*** Data records Section Begins ***
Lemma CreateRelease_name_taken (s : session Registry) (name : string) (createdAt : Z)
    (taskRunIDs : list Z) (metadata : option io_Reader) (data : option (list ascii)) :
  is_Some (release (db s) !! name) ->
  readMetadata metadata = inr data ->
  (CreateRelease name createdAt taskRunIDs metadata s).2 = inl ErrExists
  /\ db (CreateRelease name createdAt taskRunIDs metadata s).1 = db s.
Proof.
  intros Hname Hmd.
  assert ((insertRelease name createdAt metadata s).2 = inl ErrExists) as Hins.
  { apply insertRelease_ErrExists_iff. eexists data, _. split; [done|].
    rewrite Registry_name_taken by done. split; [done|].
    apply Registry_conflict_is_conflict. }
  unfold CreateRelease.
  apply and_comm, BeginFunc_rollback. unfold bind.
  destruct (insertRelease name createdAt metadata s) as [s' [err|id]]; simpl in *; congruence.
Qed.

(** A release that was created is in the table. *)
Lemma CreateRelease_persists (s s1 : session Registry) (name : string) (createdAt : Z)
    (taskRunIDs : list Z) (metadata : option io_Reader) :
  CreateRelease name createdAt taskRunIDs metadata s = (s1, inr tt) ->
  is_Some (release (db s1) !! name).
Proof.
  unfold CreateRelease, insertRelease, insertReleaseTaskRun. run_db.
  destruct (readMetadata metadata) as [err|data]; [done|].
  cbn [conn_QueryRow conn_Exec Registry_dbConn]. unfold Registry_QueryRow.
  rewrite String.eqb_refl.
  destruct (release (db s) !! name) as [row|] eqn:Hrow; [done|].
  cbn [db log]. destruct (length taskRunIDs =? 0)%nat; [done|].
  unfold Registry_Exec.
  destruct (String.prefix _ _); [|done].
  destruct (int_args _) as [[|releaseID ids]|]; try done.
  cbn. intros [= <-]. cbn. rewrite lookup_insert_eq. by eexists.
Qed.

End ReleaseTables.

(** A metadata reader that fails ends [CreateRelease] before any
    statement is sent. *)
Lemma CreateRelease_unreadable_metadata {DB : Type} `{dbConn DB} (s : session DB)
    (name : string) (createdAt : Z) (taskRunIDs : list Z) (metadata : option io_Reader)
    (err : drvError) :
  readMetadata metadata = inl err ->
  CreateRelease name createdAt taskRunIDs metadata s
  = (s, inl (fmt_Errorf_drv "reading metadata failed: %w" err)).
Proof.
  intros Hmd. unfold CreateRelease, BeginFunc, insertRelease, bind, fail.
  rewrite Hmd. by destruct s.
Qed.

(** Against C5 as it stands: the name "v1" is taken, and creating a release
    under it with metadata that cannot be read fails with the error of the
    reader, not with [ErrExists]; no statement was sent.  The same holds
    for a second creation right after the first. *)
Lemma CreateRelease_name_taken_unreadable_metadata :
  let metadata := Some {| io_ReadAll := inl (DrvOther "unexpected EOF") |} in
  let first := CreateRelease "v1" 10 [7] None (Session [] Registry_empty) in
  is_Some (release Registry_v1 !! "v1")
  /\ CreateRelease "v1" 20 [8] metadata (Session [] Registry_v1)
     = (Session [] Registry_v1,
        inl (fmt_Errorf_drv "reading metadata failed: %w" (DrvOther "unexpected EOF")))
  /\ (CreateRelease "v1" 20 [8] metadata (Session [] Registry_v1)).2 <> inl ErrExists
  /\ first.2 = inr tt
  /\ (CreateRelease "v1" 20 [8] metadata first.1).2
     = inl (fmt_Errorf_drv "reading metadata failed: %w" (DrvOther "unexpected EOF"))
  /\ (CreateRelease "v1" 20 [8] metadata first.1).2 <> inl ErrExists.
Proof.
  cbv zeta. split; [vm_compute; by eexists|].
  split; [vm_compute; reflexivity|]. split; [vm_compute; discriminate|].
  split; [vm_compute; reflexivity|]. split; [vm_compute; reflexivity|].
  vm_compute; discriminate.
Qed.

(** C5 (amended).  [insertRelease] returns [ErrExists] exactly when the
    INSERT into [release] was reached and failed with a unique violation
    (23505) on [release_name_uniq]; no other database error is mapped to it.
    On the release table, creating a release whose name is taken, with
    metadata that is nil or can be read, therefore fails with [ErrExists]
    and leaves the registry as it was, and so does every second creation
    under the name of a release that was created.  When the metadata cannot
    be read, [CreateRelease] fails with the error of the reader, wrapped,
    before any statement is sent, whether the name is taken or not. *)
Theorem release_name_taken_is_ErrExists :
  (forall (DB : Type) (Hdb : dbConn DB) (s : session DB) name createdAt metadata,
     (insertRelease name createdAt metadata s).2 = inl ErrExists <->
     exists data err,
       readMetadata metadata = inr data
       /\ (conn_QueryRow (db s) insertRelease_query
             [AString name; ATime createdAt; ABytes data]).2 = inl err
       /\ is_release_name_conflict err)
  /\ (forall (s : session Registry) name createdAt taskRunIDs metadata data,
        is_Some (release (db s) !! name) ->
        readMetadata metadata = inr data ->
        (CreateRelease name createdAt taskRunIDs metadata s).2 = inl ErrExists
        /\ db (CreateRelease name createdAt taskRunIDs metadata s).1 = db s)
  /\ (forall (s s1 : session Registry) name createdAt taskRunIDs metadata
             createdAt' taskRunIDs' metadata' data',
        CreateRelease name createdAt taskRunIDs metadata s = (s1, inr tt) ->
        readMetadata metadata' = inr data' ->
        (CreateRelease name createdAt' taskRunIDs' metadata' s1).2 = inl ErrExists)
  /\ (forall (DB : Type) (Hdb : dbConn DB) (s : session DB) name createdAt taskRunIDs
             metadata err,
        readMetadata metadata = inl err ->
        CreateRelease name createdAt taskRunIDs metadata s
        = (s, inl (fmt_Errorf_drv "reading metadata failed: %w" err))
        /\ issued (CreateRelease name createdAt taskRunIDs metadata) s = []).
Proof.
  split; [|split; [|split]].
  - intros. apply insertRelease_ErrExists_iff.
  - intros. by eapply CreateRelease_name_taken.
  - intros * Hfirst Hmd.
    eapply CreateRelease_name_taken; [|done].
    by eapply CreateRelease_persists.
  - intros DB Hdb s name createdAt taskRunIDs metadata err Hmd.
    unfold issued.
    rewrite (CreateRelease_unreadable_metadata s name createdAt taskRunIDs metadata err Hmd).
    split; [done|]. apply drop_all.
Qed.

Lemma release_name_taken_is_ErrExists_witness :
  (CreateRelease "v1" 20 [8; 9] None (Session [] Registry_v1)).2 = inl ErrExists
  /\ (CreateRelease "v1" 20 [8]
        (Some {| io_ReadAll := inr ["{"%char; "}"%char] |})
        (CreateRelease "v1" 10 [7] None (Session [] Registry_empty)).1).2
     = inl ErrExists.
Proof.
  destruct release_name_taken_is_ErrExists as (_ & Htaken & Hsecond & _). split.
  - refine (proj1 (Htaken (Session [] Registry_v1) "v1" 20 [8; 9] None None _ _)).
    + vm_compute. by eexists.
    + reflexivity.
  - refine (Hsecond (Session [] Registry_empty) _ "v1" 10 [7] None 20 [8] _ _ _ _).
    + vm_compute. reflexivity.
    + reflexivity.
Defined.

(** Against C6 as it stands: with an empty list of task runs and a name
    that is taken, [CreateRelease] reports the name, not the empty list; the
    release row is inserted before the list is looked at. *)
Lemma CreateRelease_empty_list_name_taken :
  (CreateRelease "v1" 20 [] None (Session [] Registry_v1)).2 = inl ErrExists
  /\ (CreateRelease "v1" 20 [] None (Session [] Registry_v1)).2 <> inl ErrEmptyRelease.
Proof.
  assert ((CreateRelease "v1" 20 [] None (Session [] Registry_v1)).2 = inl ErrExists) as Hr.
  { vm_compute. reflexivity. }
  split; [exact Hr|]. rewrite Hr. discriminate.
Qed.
*** Data records Section Ends ***
*** Data records Section Begins ***
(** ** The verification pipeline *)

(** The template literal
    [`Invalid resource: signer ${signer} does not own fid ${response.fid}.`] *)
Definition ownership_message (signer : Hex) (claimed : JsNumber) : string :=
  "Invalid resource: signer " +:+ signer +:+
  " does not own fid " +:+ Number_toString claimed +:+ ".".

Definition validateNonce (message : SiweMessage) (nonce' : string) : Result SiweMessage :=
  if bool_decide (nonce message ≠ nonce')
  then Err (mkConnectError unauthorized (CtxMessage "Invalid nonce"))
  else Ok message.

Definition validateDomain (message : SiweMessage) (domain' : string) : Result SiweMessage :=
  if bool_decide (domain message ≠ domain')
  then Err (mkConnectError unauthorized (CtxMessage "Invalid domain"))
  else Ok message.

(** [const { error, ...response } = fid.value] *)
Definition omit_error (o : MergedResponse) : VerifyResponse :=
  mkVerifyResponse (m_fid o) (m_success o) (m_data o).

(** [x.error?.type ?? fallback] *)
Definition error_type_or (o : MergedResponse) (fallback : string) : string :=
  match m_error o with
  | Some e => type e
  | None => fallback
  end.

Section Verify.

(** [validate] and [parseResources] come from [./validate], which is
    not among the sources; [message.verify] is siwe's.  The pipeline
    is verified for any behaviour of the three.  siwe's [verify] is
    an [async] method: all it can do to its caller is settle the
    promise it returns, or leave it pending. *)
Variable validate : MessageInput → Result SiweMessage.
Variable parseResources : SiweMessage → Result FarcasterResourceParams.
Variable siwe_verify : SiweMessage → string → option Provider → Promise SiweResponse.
*** Data records Section Ends ***
All that should be written out is the stretch of lines above between the one holding "(insertRelease name createdAt metadata s).2 = inl ErrExists <->" and the one holding "- intros * Hfirst Hmd.", inclusive, exactly as given.

     (insertRelease name createdAt metadata s).2 = inl ErrExists <->
     exists data err,
       readMetadata metadata = inr data
       /\ (conn_QueryRow (db s) insertRelease_query
             [AString name; ATime createdAt; ABytes data]).2 = inl err
       /\ is_release_name_conflict err)
  /\ (forall (s : session Registry) name createdAt taskRunIDs metadata data,
        is_Some (release (db s) !! name) ->
        readMetadata metadata = inr data ->
        (CreateRelease name createdAt taskRunIDs metadata s).2 = inl ErrExists
        /\ db (CreateRelease name createdAt taskRunIDs metadata s).1 = db s)
  /\ (forall (s s1 : session Registry) name createdAt taskRunIDs metadata
             createdAt' taskRunIDs' metadata' data',
        CreateRelease name createdAt taskRunIDs metadata s = (s1, inr tt) ->
        readMetadata metadata' = inr data' ->
        (CreateRelease name createdAt' taskRunIDs' metadata' s1).2 = inl ErrExists)
  /\ (forall (DB : Type) (Hdb : dbConn DB) (s : session DB) name createdAt taskRunIDs
             metadata err,
        readMetadata metadata = inl err ->
        CreateRelease name createdAt taskRunIDs metadata s
        = (s, inl (fmt_Errorf_drv "reading metadata failed: %w" err))
        /\ issued (CreateRelease name createdAt taskRunIDs metadata) s = []).
Proof.
  split; [|split; [|split]].
  - intros. apply insertRelease_ErrExists_iff.
  - intros. by eapply CreateRelease_name_taken.
  - intros * Hfirst Hmd.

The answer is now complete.